Discussion:
UTF-8, MySQL (MariaDB) and the head-shaped dent in my desk
Ian Evans
2014-02-13 07:01:00 UTC
Permalink
I recently moved to a new server and took the move time as a chance to
migrate my database from Latin1 to UTF-8.

With my site's data forms I'm able to enter accented characters just fine
and the when PHP grabs the info from the DB the accents display just fine.
Sometimes for quick little changes, it's easier to go into a program like
Adminer or phpmyadmin.

I've already posted questions about this at stackoverlflow (
http://stackoverflow.com/questions/21439798/utf-8-input-problems-with-adminer-and-phpmyadmin)
and the adminer forum (
http://sourceforge.net/p/adminer/discussion/960418/thread/33595373/) but so
far no one's been able to crack this particular nut.

With the UTF-8 in place, I wanted to change director Alfonso Cuaron's name
to Cuarón. I went to his entry in Adminer. Edit. Cuar[alt+0243]n. It showed
in the edit box as Cuarón. But when I saved the change, Adminer showed it
as Cuarón. Okay. Looked at page info in Firefox. Says the character
encoding of the page is UTF-8. So all should be well, right?

I went to one of my php data entry forms and created a Bob Cuarón. It
showed up fine. I SSH'd into the server fired up a mysql command line and
ran an update sql line with Cuarón. That worked. But trying to change it in
Adminer still kept giving me Cuarón. I installed phpmyadmin (which was
giving me some issues with my nginx config) but I was able to edit his name
and...sigh...it too gave me Cuarón.
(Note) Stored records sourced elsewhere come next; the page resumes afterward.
(** ** Progress *)

(** X10.  Whoever holds [msgMu] can take its next step, unless it is a
    handler that has panicked: a connection inside the critical section
    is never blocked (line 113-115 only needs the clock), and a history
    request inside it is never blocked either.  So without a panic the
    lock is always on its way to being released. *)
Theorem lock_holder_can_move (s : State) (t : Tid) :
  reachable s -> msgMu s = Some t ->
  match t with
  | TConn c =>
      dead (pc_of s c) \/ is_Some (step s (Run c)) \/
      (forall now, is_Some (step s (Clock c now)))
  | TReq r => is_Some (step s (RunReq r))
  end.
Proof.
  intros Hr Hmu. pose proof (inv_counter _ (reachable_Inv _ Hr)) as Hc.
  unfold counter_ok in Hc. rewrite Hmu in Hc.
  destruct t as [c|r].
  - unfold step, run_conn.
    destruct (pc_of s c) as [| | | | | | u m | | | | | | |u [] |[]] eqn:Hpc;
      try done; try (right; left; by eexists); try (by left).
    right. right. intros now. destruct (stamp now m); by eexists.
  - unfold step, run_req.
    destruct (reqs s !! r) as [[]|]; try done; by eexists.
Qed.

Lemma lock_holder_can_move_witness :
  reachable (after locked_trace) /\
  msgMu (after locked_trace) = Some (TConn 1) /\
  ~ dead (pc_of (after locked_trace) 1) /\
  (is_Some (step (after locked_trace) (Run 1)) \/
   forall now, is_Some (step (after locked_trace) (Clock 1 now))).
Proof.
  assert (Hr : reachable (after locked_trace)).
  { exists 0, locked_trace. vm_compute. reflexivity. }
  assert (Hmu : msgMu (after locked_trace) = Some (TConn 1)).
  { vm_compute. reflexivity. }
  assert (Hl : ~ dead (pc_of (after locked_trace) 1)).
  { vm_compute. intros []. }
  split; [exact Hr|]. split; [exact Hmu|]. split; [exact Hl|].
  destruct (lock_holder_can_move _ _ Hr Hmu) as [Hd|Hmove].
  - destruct (Hl Hd).
  - exact Hmove.
Defined.

(** ** The HTTP endpoints *)




(** ** How a turn of the loop shows in the two endpoints *)

(** X12.  After a connection has processed a frame, the stamped message
    is the last entry of the history of its recipient, and the history
    of every other recipient is what it was. *)
Theorem history_after_a_turn (s : State) (c : nat) (u : string)
    (m : Message.t) (now : Time) (r : string) :
  pc_of s c = AtLock u m -> msgMu s = None ->
  Message.From m <> ""%string ->
  exists found s' m',
    run s (turn c now found) = Some s' /\
    Message.To m' = Message.To m /\
    Message.Content m' = Message.Content m /\
    history_spec r (messages s')
      = history_spec r (messages s)
        ++ (if decide (Message.To m = r) then [m'] else []) /\
    (r <> ""%string ->
     messagesHandler (query r) (messages s')
     = jsonMessages (history_spec r (messages s)
                     ++ (if decide (Message.To m = r) then [m'] else []))).
Proof.
  intros Hpc Hmu Hne.
  destruct (turn_spec s c u m now Hpc Hmu Hne)
    as (a & found & ss' & s' & Ha & _ & Hrun & H).
  simpl in H. destruct H as (_ & Hm & _).
  exists found, s',
    (Message.mk (msgID s) (Message.From m) (Message.To m)
       (Message.Content m) now false a).
  split; [exact Hrun|]. split; [done|]. split; [done|].
  assert (Hh : history_spec r (messages s')
               = history_spec r (messages s)
                 ++ (if decide (Message.To m = r)
                     then [Message.mk (msgID s) (Message.From m)
                             (Message.To m) (Message.Content m) now false a]
                     else [])).
  { rewrite Hm. unfold history_spec. rewrite filter_app.
    rewrite (filter_cons _ _ []). simpl.
    by destruct (decide (Message.To m = r)). }
  split; [exact Hh|].
  intros Hr. unfold messagesHandler.
  replace (Get (query r) "session_id") with r by reflexivity.
  rewrite decide_False by done. by rewrite collect_history, Hh.
Qed.

Lemma history_after_a_turn_witness :
  pc_of (after forged_trace) 1 = AtLock "alice" forged /\
  msgMu (after forged_trace) = None /\
  (exists found s',
     run (after forged_trace) (turn 1 5 found) = Some s' /\
     length (history_spec "public-chat" (messages s')) = 1%nat) /\
  (exists found s',
     run (after forged_trace) (turn 1 5 found) = Some s' /\
     history_spec "nobody" (messages s') = []).
Proof.
  assert (Hpc : pc_of (after forged_trace) 1 = AtLock "alice" forged).
  { vm_compute. reflexivity. }
  assert (Hmu : msgMu (after forged_trace) = None).
  { vm_compute. reflexivity. }
  assert (Hne : Message.From forged <> ""%string).
  { vm_compute. discriminate. }
  split; [exact Hpc|]. split; [exact Hmu|]. split.
  - destruct (history_after_a_turn _ 1%nat "alice" forged 5 "public-chat"
                Hpc Hmu Hne)
      as (found & s' & m' & Hrun & _ & _ & Hh & _).
    exists found, s'. split; [exact Hrun|].
    rewrite Hh. vm_compute. reflexivity.
  - destruct (history_after_a_turn _ 1%nat "alice" forged 5 "nobody"
                Hpc Hmu Hne)
      as (found & s' & m' & Hrun & _ & _ & Hh & _).
    exists found, s'. split; [exact Hrun|].
    rewrite Hh. vm_compute. reflexivity.
Defined.

(** X13.  In a reachable state, a frame addressed to [public-chat] that
    a connection processes without interference leaves the public room
    with the content of the frame as last message and the clock reading
    as last time, and that is what [/api/sessions] then answers. *)
Theorem public_room_summary_after_a_turn (s : State) (c : nat)
    (u : string) (m : Message.t) (now : Time) :
  reachable s ->
  pc_of s c = AtLock u m -> msgMu s = None ->
  Message.From m <> ""%string ->
  Message.To m = "public-chat"%string ->
  exists x s',
    sessions s = [x] /\
    run s (turn c now true) = Some s' /\
    sessions s' = [withLastTime now (withLastMsg (Message.Content m) x)] /\
    (forall r, reqs s' !! r = None ->
       step s' (HttpSessions r)
       = Some (set_req r
                 (ReqDone (sessionsHandler
                    [withLastTime now (withLastMsg (Message.Content m) x)]))
                 s')).
Proof.
  intros Hr Hpc Hmu Hne Hto.
  destruct (inv_directory _ (reachable_Inv2 _ Hr))
    as (x & Hx & (Hid & _) & _).
  destruct (turn_spec s c u m now Hpc Hmu Hne)
    as (a & found & ss' & s' & _ & Hus & Hrun & H).
  simpl in H. destruct H as (_ & _ & Hss & _).
  rewrite Hx in Hus. unfold updateSummary in Hus. simpl in Hus.
  rewrite decide_True in Hus by congruence.
  unfold setLastMsg, setLastTime in Hus. simpl in Hus.
  injection Hus as <- <-.
  exists x, s'. split; [exact Hx|]. split; [exact Hrun|].
  split; [exact Hss|].
  intros r Hnone. unfold step. by rewrite Hnone, Hss.
Qed.

Lemma public_room_summary_after_a_turn_witness :
  reachable (after forged_trace) /\
  pc_of (after forged_trace) 1 = AtLock "alice" forged /\
  msgMu (after forged_trace) = None /\
  exists s',
    run (after forged_trace) (turn 1 5 true) = Some s' /\
    Session.LastMsg <$> sessions s' = ["hi"%string] /\
    Session.LastTime <$> sessions s' = [5].
Proof.
  assert (Hr : reachable (after forged_trace)).
  { exists 0, forged_trace. vm_compute. reflexivity. }
  assert (Hpc : pc_of (after forged_trace) 1 = AtLock "alice" forged).
  { vm_compute. reflexivity. }
  assert (Hmu : msgMu (after forged_trace) = None).
  { vm_compute. reflexivity. }
  assert (Hne : Message.From forged <> ""%string).
  { vm_compute. discriminate. }
  split; [exact Hr|]. split; [exact Hpc|]. split; [exact Hmu|].
  destruct (public_room_summary_after_a_turn _ 1%nat "alice" forged 5 Hr Hpc
              Hmu Hne eq_refl)
    as (x & s' & Hx & Hrun & Hss & _).
  exists s'. split; [exact Hrun|]. rewrite Hss. split; reflexivity.
Defined.

(** ** The result slice of the history endpoint *)

Lemma collectSlice_from sessionID msgs : forall acc,
  fold_left
    (fun res msg =>
       if decide (Message.To msg = sessionID) then appendSlice res msg
       else res)
    msgs acc
  = match acc, history_spec sessionID msgs with
    | None, [] => None
    | _, h => Some (default [] acc ++ h)
    end.
Proof.
  unfold history_spec.
  induction msgs as [|m msgs IH]; intros acc; simpl.
  - destruct acc as [l|]; [|done]. simpl. by rewrite app_nil_r.
  - rewrite IH, filter_cons.
    destruct (decide (Message.To m = sessionID)) as [Hm|Hm].
    + destruct acc as [l|]; simpl.
      * destruct (filter _ msgs); by rewrite <- app_assoc.
      * by destruct (filter _ msgs).
    + done.
Qed.

(** X14.  The slice that [messagesHandler] hands to the JSON encoder is
    nil exactly when no message of the log matches; otherwise it is a
    non-nil slice holding the history.  In both cases its elements are
    the history of the specification. *)
Theorem history_slice_nil_iff_no_match (sessionID : string)
    (msgs : list Message.t) :
  (collectSlice sessionID msgs = None <->
   forall m, m ∈ msgs -> Message.To m <> sessionID) /\
  default [] (collectSlice sessionID msgs) = collect sessionID msgs /\
  (collectSlice sessionID [] = None).
Proof.
  unfold collectSlice. rewrite collectSlice_from, collect_history.
  split; [|split; [|done]].
  - split.
    + destruct (history_spec sessionID msgs) as [|h t] eqn:Hh; [|done].
      intros _ m Hm Hto.
      assert (Hin : m ∈ history_spec sessionID msgs).
      { unfold history_spec. apply list_elem_of_filter. by split. }
      rewrite Hh in Hin. by apply elem_of_nil in Hin.
    + intros Hall. unfold history_spec.
      rewrite filter_none; [done|].
      apply Forall_forall. intros m Hm. by apply Hall.
  - by destruct (history_spec sessionID msgs).
Qed.

(** ** The avatar (lines 90 and 115) *)

Lemma string_of_byte_roundtrip (b : ascii) :
  rune_of_utf8 (string_of_byte b) = Some (N_of_ascii b) /\
  (1 <= String.length (string_of_byte b) <= 2)%nat /\
  ((N_of_ascii b < 128)%N -> string_of_byte b = String b EmptyString).
Proof.
  destruct b as [[] [] [] [] [] [] [] []];
    (split; [vm_compute; reflexivity|]);
    (split; [vm_compute; lia|]);
    intros Hlt; first [reflexivity | vm_compute in Hlt; discriminate].
Qed.

(** X15.  The avatar is the UTF-8 encoding of the code point whose
    number is the first byte of the name: it is never empty, it has one
    byte when that byte is ASCII, and then it is the first character of
    the name, and two bytes otherwise; decoding it gives the byte back. *)
Theorem avatar_encodes_first_byte (s a : string) :
  firstByte s = Some a ->
  exists b rest,
    s = String b rest /\
    rune_of_utf8 a = Some (N_of_ascii b) /\
    (1 <= String.length a <= 2)%nat /\
    ((N_of_ascii b < 128)%N -> a = String b EmptyString).
Proof.
  destruct s as [|b rest]; [done|].
  unfold firstByte. simpl. intros [= <-].
  exists b, rest. split; [done|]. apply string_of_byte_roundtrip.
Qed.

Lemma avatar_encodes_first_byte_witness :
  firstByte "alice" = Some "a"%string /\
  rune_of_utf8 "a" = Some 97%N.
Proof.
  assert (H : firstByte "alice" = Some "a"%string) by reflexivity.
  split; [exact H|].
  destruct (avatar_encodes_first_byte _ _ H) as (b & rest & Hs & Hr & _).
  injection Hs as <- _. exact Hr.
Defined.

(** ** main (lines 174-181) *)


(** ** How many peers a broadcast reaches *)

Lemma entries_without_key (us : gmap string User.t) (k : string) :
  filter (fun p : string * User.t => p.1 <> k) (map_to_list us)
  ≡ₚ map_to_list (delete k us).
Proof.
  apply NoDup_Permutation.
  - apply NoDup_filter, NoDup_map_to_list.
  - apply NoDup_map_to_list.
  - intros [k' x]. rewrite list_elem_of_filter, !elem_of_map_to_list.
    rewrite lookup_delete_Some. simpl.
    split; intros [Hne Hin]; (split; [congruence | exact Hin]).
Qed.

(** X17.  In a reachable state a broadcast performs one send for every
    registered identity other than the sender of the message: as many
    as the registry has entries, less one if the sender is registered. *)
Theorem number_of_fanout_sends (s : State) (m : Message.t) :
  reachable s ->
  length (broadcast m (users s))
  = match users s !! Message.From m with
    | Some _ => pred (size (users s))
    | None => size (users s)
    end.
Proof.
  intros Hr. pose proof (reachable_Inv _ Hr) as HI.
  assert (Hkeys : Forall (fun p : string * User.t => User.Username p.2 = p.1)
                    (map_to_list (users s))).
  { apply Forall_forall. intros [k usr] Hin.
    apply elem_of_map_to_list in Hin. by apply (inv_users _ HI). }
  unfold broadcast. rewrite (fanout_by_key _ _ Hkeys), length_fmap.
  rewrite entries_without_key, length_map_to_list, map_size_delete.
  by destruct (users s !! Message.From m).
Qed.

Lemma number_of_fanout_sends_witness :
  reachable (after two_clients) /\
  length (broadcast (frame "alice" "public-chat" "hi")
            (users (after two_clients))) = 1%nat /\
  length (broadcast (frame "carol" "public-chat" "hi")
            (users (after two_clients))) = 2%nat.
Proof.
  assert (Hr : reachable (after two_clients)).
  { exists 0, two_clients. vm_compute. reflexivity. }
  split; [exact Hr|]. split.
  - rewrite (number_of_fanout_sends _ _ Hr). vm_compute. reflexivity.
  - rewrite (number_of_fanout_sends _ _ Hr). vm_compute. reflexivity.
Defined.

(** ** One turn of the loop, seen from outside *)



(** ** The identity of a connection *)

Lemma step_name_fixed s e s' c u :
  step s e = Some s' -> name_of (pc_of s c) = Some u ->
  name_of (pc_of s' c) = Some u \/ exists ex, pc_of s' c = Closed ex.
Proof.
  intros H Hn.
  destruct e; step_cases H; pcs;
    try (by left);
    try (match goal with
         | Hq : pc_of s ?c = _ |- _ => rewrite Hq in Hn; simpl in Hn
         end; simplify_eq; first [by left | right; by eexists]).
Qed.

(** X19.  The identity of a connection is fixed by its handshake: once
    the user name is set it stays the same in every later state, until
    the connection is closed. *)
Theorem identity_is_fixed (s : State) (tr : list Event) (s' : State)
    (c : nat) (u : string) :
  run s tr = Some s' -> name_of (pc_of s c) = Some u ->
  name_of (pc_of s' c) = Some u \/ exists ex, pc_of s' c = Closed ex.
Proof.
  revert s. induction tr as [|e tr IH]; intros s H Hn; simpl in H.
  - simplify_eq. by left.
  - destruct (step s e) as [s1|] eqn:Hs; [|done].
    destruct (step_name_fixed _ _ _ _ _ Hs Hn) as [Hn1|[ex Hc]].
    + by apply (IH s1).
    + right. exists ex. by eapply run_closed_stable.
Qed.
I installed SQLbuddy and...success...I
was able to make the changes, but the program is lacking some of the things
I need, like the ability to edit search results.

I'm sure I've nailed everything down:

nginx.conf:

charset UTF-8;

my.cnf:

[client]
default-character-set=utf8
[mysqld]
character-set-server=utf8
collation-server=utf8_general_ci
init-connect='SET NAMES utf8'

/etc/php5/fpm/php.ini

mbstring.language = Neutral
mbstring.internal_encoding = UTF-8
mbstring.encoding_translation = On
mbstring.http_input = auto
mbstring.http_output = UTF-8
mbstring.detect_order = auto
mbstring.substitute_character = none
default_charset = UTF-8

Iconv support is enabled. the implentation is glibc, the library version is
2.17. and the iconv encodings are set to UTF-8.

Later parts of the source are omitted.